Em resumo, sendo o crescimento do denominado “Terceiro Setor” fruto da modernidade, do progresso técnico e da ampliação do exército de reserva é um efeito da própria natureza do modo de produção capitalista, da dinâmica da economia competitiva/monopolista de mercado que opera sob um regime de acumulação predominantemente financeiro. Portanto, o pauperismo e a indigência (superpopulação relativa excedente) somente serão superadas com a construção de uma nova sociabilidade humana livre da lógica da acumulação do capital, do desenvolvimento das forças destrutivas do ser humano e da natureza. O assistencialismo e a "cidadania menor" (DEMO, 2001), práticas inerentes ao chamado “Terceiro Setor” e às políticas pseudoliberais (SARTRE, 1987, p.37), talvez possam, por algum tempo, “animar” parte da sociedade, e amenizar, parcialmente, o sofrimento humano, o que KURZ (1997) chama, apropriadamente, de simples efeito curativo. Sabemos que, nem como efeito curativo, tem sido tão eficiente a ação do “Terceiro Setor” nos Estados Unidos da América do Norte, seus “lócus” privilegiado (PETRAS, 1996, 1999).
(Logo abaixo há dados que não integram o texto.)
(* ===== verification/RouterTests.v ===== *)
(** The unit tests of [crates/model-router/src/lib.rs].  A method on the router with
    its shared maps is a function on the router's state. *)

From S2P Require Import Prelude RustStr Float64 Json Billing Types Middleware Storage Router.
From S2P Require Import UnitTests.
Local Open Scope Z_scope.
Local Open Scope test_scope.

(** [Instant::now()] in the tests. *)
Definition clk : Clock := {| now := from_secs 10000; utc_year := 2026; utc_month := 6 |}.

Definition is_channel_selection (e : ProxyError) : bool :=
  match e with ChannelSelection _ => true | _ => false end.

Definition make_channel (id name : string) (protocols : list ProtocolEntry)
    (mappings : list ResolvedMapping) : ResolvedChannel :=
  {| rc_channel_id := id; rc_channel_name := name; rc_api_key := "sk-test";
     rc_protocols := protocols; rc_enabled := true; rc_force_protocol := None;
     rc_priority := 0; rc_mappings := mappings |}.

Definition make_mapping_flatfee (client upstream : string) (exhausted : ExhaustedAction)
    : ResolvedMapping :=
  {| rm_mapping_id := "test:" +:+ client; rm_client_name := client; rm_upstream_name := upstream;
     rm_billing := FlatFee None (Some Unlimited) exhausted; rm_allowed_protocols := [] |}.

Definition make_protocols (protocol : ApiFormat) (base_url : string) : list ProtocolEntry :=
  [{| pe_protocol := protocol_to_str protocol; pe_base_url := base_url; pe_rewrite_path := None |}].

Definition make_mapping_metered (client upstream : string) : ResolvedMapping :=
  {| rm_mapping_id := "test:" +:+ client; rm_client_name := client; rm_upstream_name := upstream;
     rm_billing := Metered (PerToken
       {| input_per_mtok := f64_of_int 3; output_per_mtok := f64_of_int 15;
          cache_write_per_mtok := None; cache_read_per_mtok := None;
          thinking_per_mtok := None |} "USD");
     rm_allowed_protocols := [] |}.

Definition make_middleware (chs : list ResolvedChannel) : Router :=
  {| channels := chs; health := ∅; quota_usage := ∅; channel_api_keys := ∅ |}.

(** [find_candidates] and [select_channel] as the tests call them. *)
Definition select (mw : Router) (client_name : string) : Res ProxyError Candidate :=
  (select_channel clk client_name (find_candidates (channels mw) client_name) mw).2.

Definition sub_channel (id : string) (m : ResolvedMapping) : ResolvedChannel :=
  make_channel id "Subscription"
    (make_protocols AnthropicMessages "https://sub.example.com") [m].

Definition metered_channel : ResolvedChannel :=
  make_channel "metered" "Metered"
    (make_protocols AnthropicMessages "https://metered.example.com")
    [make_mapping_metered "claude-sonnet" "claude-opus-4-7"].

Definition exhausted_mapping (id : string) (on_exhausted : ExhaustedAction) : ResolvedMapping :=
  {| rm_mapping_id := id; rm_client_name := "claude-sonnet"; rm_upstream_name := "claude-sonnet-4-7";
     rm_billing := FlatFee None (Some (MaxRequests 0)) on_exhausted; rm_allowed_protocols := [] |}.

(** *** Selection strategy *)

Definition test_select_flatfee_has_quota_and_healthy : bool :=
  let mw := make_middleware
    [sub_channel "sub" (make_mapping_flatfee "claude-sonnet" "claude-sonnet-4-7" FallbackToMetered);
     metered_channel] in
  let? (ch, m) := select mw "claude-sonnet" in
  rc_channel_id ch =! "sub" && is_flat_fee (rm_billing m).

Definition test_select_metered_when_flatfee_exhausted_fallback : bool :=
  let mw := make_middleware
    [sub_channel "sub-exhausted" (exhausted_mapping "flatfee-exhausted" FallbackToMetered);
     metered_channel] in
  let? (ch, _) := select mw "claude-sonnet" in
  rc_channel_id ch =! "metered".

Definition test_select_block_when_flatfee_exhausted_block : bool :=
  let mw := make_middleware [sub_channel "sub-blocked" (exhausted_mapping "flatfee-blocked" Block)] in
  let_err err := select mw "claude-sonnet" in
  is_channel_selection err.

Definition metered1 : ResolvedChannel :=
  make_channel "m1" "Metered1" (make_protocols AnthropicMessages "https://m1.example.com")
    [make_mapping_metered "claude-sonnet" "claude-opus-4-7"].

Definition test_select_all_unhealthy_returns_error : bool :=
  let mw := make_middleware
    [metered1;
     make_channel "m2" "Metered2" (make_protocols AnthropicMessages "https://m2.example.com")
       [make_mapping_metered "claude-sonnet" "claude-haiku-4-5"]] in
  let mw := mark_unhealthy_immediate clk "m1" mw in
  let mw := mark_unhealthy_immediate clk "m2" mw in
  let_err err := select mw "claude-sonnet" in
  is_channel_selection err.

Definition test_no_candidates_for_unknown_model : bool :=
  let mw := make_middleware [metered1] in
  is_nil (find_candidates (channels mw) "nonexistent-model").

Definition test_disabled_channel_skipped : bool :=
  let mw := make_middleware
    [{| rc_channel_id := "disabled"; rc_channel_name := "Disabled"; rc_api_key := "sk-test";
        rc_protocols := make_protocols AnthropicMessages "https://disabled.example.com";
        rc_enabled := false; rc_force_protocol := None; rc_priority := 0;
        rc_mappings := [make_mapping_metered "claude-sonnet" "claude-opus-4-7"] |}] in
  is_nil (find_candidates (channels mw) "claude-sonnet").

(** *** [resolve_upstream_url] *)

Definition deepseek (base_url : string) (rewrite_path : option string) : list ProtocolEntry :=
  [{| pe_protocol := "openai_chat"; pe_base_url := base_url; pe_rewrite_path := rewrite_path |}].

Definition test_resolve_upstream_url_returns_base_url_and_rewrite_path : bool :=
  let protocols := deepseek "https://api.deepseek.com" (Some "/chat/completions") in
  let? (base_url, rewrite_path) := resolve_upstream_url OpenaiChat protocols in
  base_url =! "https://api.deepseek.com" && rewrite_path =! Some "/chat/completions".

Definition test_resolve_upstream_url_no_rewrite_path : bool :=
  let protocols := deepseek "https://api.deepseek.com" None in
  let? (base_url, rewrite_path) := resolve_upstream_url OpenaiChat protocols in
  base_url =! "https://api.deepseek.com" && rewrite_path =! None.

Definition test_resolve_upstream_url_no_matching_protocol : bool :=
  is_err (resolve_upstream_url AnthropicMessages (deepseek "https://api.deepseek.com" None)).

Definition test_resolve_upstream_url_empty_base_url : bool :=
  is_err (resolve_upstream_url OpenaiChat (deepseek EmptyString None)).

(** *** [resolve_target_protocol] *)

Definition make_protocol_entries (entries : list (string * string)) : list ProtocolEntry :=
  (fun '(protocol, base_url) =>
     {| pe_protocol := protocol; pe_base_url := base_url; pe_rewrite_path := None |}) <$> entries.

Definition two_entries : list ProtocolEntry :=
  make_protocol_entries [("openai_chat", "https://api.example.com");
                         ("anthropic_messages", "https://api.example.com/anthropic")].
Definition one_entry : list ProtocolEntry :=
  make_protocol_entries [("openai_chat", "https://api.example.com")].

Definition test_resolve_target_protocol_force_valid : bool :=
  let? result := resolve_target_protocol (Some "openai_chat") (Some AnthropicMessages) two_entries in
  result =! OpenaiChat.

Definition test_resolve_target_protocol_force_not_in_protocols : bool :=
  is_err (resolve_target_protocol (Some "anthropic_messages") None one_entry).

Definition test_resolve_target_protocol_passthrough_client_match : bool :=
  let? result := resolve_target_protocol None (Some AnthropicMessages) two_entries in
  result =! AnthropicMessages.

Definition test_resolve_target_protocol_fallback_to_first : bool :=
  let? result := resolve_target_protocol None (Some OpenaiResponses) two_entries in
  result =! OpenaiChat.

Definition test_resolve_target_protocol_no_client_format : bool :=
  let? result := resolve_target_protocol None None one_entry in
  result =! OpenaiChat.

Definition test_resolve_target_protocol_empty_protocols : bool :=
  is_err (resolve_target_protocol None (Some AnthropicMessages) []).

Definition test_resolve_target_protocol_force_with_empty_protocols : bool :=
  is_err (resolve_target_protocol (Some "anthropic_messages") None []).

(** *** Health tracking *)

(** [mw.health.insert(id, ..)] of a channel that failed 61 seconds ago. *)
Definition insert_failed (id : string) (failures : Z) (mw : Router) : Router :=
  with_health (<[id := {| Billing.health := Unhealthy;
                          failed_at := Some (now clk - from_secs 61);
                          consecutive_failures := failures |}]> (health mw)) mw.

Definition test_health_mark_unhealthy_then_healthy : bool :=
  let mw := mark_unhealthy_immediate clk "ch1" (make_middleware []) in
  negb (is_healthy clk mw "ch1") &&
  let mw := mark_healthy "ch1" mw in
  is_healthy clk mw "ch1".

Definition test_health_cooldown_expired : bool :=
  let mw := insert_failed "ch1" 0 (make_middleware []) in
  is_healthy clk mw "ch1".

(** *** API key filtering *)

Definition make_channel_with_key (id api_key : string) (protocols : list ProtocolEntry)
    (mappings : list ResolvedMapping) : ResolvedChannel :=
  {| rc_channel_id := id; rc_channel_name := id; rc_api_key := api_key;
     rc_protocols := protocols; rc_enabled := true; rc_force_protocol := None;
     rc_priority := 10; rc_mappings := mappings |}.

Definition no_key_channel (id url : string) : ResolvedChannel :=
  make_channel_with_key id EmptyString (make_protocols AnthropicMessages url)
    [make_mapping_metered "claude-sonnet" "claude-sonnet-v1"].
Definition has_key_channel : ResolvedChannel :=
  make_channel_with_key "has-key" "sk-valid"
    (make_protocols AnthropicMessages "https://has-key.example.com")
    [make_mapping_metered "claude-sonnet" "claude-sonnet-v2"].

Definition test_channel_with_empty_api_key_is_skipped : bool :=
  let mw := make_middleware
    [no_key_channel "no-key" "https://no-key.example.com"; has_key_channel] in
  length (find_candidates (channels mw) "claude-sonnet") =! 2%nat &&
  let? (ch, _) := select mw "claude-sonnet" in
  rc_channel_id ch =! "has-key".

Definition test_all_channels_empty_key_returns_error : bool :=
  let mw := make_middleware [no_key_channel "no-key-1" "https://no1.example.com"] in
  let_err err := select mw "claude-sonnet" in
  is_channel_selection err.

Definition test_has_api_key_runtime_override : bool :=
  let mw := make_middleware [no_key_channel "no-key-stored" "https://no-key.example.com"] in
  negb (has_api_key mw "no-key-stored") &&
  let mw := {| channels := channels mw; health := health mw; quota_usage := quota_usage mw;
               channel_api_keys := <["no-key-stored" := "sk-override"]> (channel_api_keys mw) |} in
  has_api_key mw "no-key-stored".

Definition test_empty_key_skipped_in_fallback_phase : bool :=
  let mw := make_middleware
    [no_key_channel "no-key" "https://no-key.example.com"; has_key_channel] in
  let mw := foldl (fun mw id => insert_failed id 1 mw) mw ["no-key"; "has-key"] in
  let? (ch, _) := select mw "claude-sonnet" in
  rc_channel_id ch =! "has-key".

Example router_tests_pass :
  forallb id
    [test_select_flatfee_has_quota_and_healthy;
     test_select_metered_when_flatfee_exhausted_fallback;
     test_select_block_when_flatfee_exhausted_block; test_select_all_unhealthy_returns_error;
     test_no_candidates_for_unknown_model; test_disabled_channel_skipped;
     test_resolve_upstream_url_returns_base_url_and_rewrite_path;
     test_resolve_upstream_url_no_rewrite_path; test_resolve_upstream_url_no_matching_protocol;
     test_resolve_upstream_url_empty_base_url; test_resolve_target_protocol_force_valid;
     test_resolve_target_protocol_force_not_in_protocols;
     test_resolve_target_protocol_passthrough_client_match;
     test_resolve_target_protocol_fallback_to_first;
     test_resolve_target_protocol_no_client_format; test_resolve_target_protocol_empty_protocols;
     test_resolve_target_protocol_force_with_empty_protocols;
     test_health_mark_unhealthy_then_healthy; test_health_cooldown_expired;
     test_channel_with_empty_api_key_is_skipped; test_all_channels_empty_key_returns_error;
     test_has_api_key_runtime_override; test_empty_key_skipped_in_fallback_phase] = true.
Proof. vm_compute. reflexivity. Qed.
Referências Bibliográficas:
Bakhtin, M Marxismo e Filosofia da Linguagem. São Paulo Hucitec, 1997.
Coelho, S. Terceiro Setor: Um estudo comparado entre o Brasil e os Estados Unidos. São Paulo:
SENAC, 2000.
Demo, P. Cidadania Pequena: fragilidades e desafios do associativismo no Brasil. Campinas, São Paulo: Autores Associados, 2001.
Fernandes, Rubem César - “O que é Terceiro Setor? In: 3 Setor: Desenvolvimento Social Sustentado (org) Ioschpe, E. R. de Janeiro: Paz e Terra, 1997.
Fernandes, R.C. Privado Porém Público: O Terceiro Setor na América Latina, R. Janeiro: Relume - Dumará, 1994.
Fernandes, R.C. - Elos de Uma Cidadania Planetária. Revista de Ciências Sociais 28-10/jun/1995.
Oliveira, F. A questão do Estado: Vulnerabilidade Social e Carência de Direitos- CNAS. Cadernos ABONG, out.1995.
Petras, J. Intelectuais: uma crítica marxista aos pós-marxistas Revista Lutas Sociais n.1 - 2 semestre, p.1-27, São Paulo: Xamã, 1996.
Petras, J. Neoliberalismo: América Latina, Estados Unidos e Europa. Blumenau - Santa Catarina: FURB, 1999.
Sartre, Jean – Paul Sartre no Brasil a conferência de Araraquara São Paulo: UNESP, 1986
Kurz, R. Para além do Estado e do mercado e Torpor do Capitalismo In: Os últimos combates, R. Janeiro. Vozes, 1997.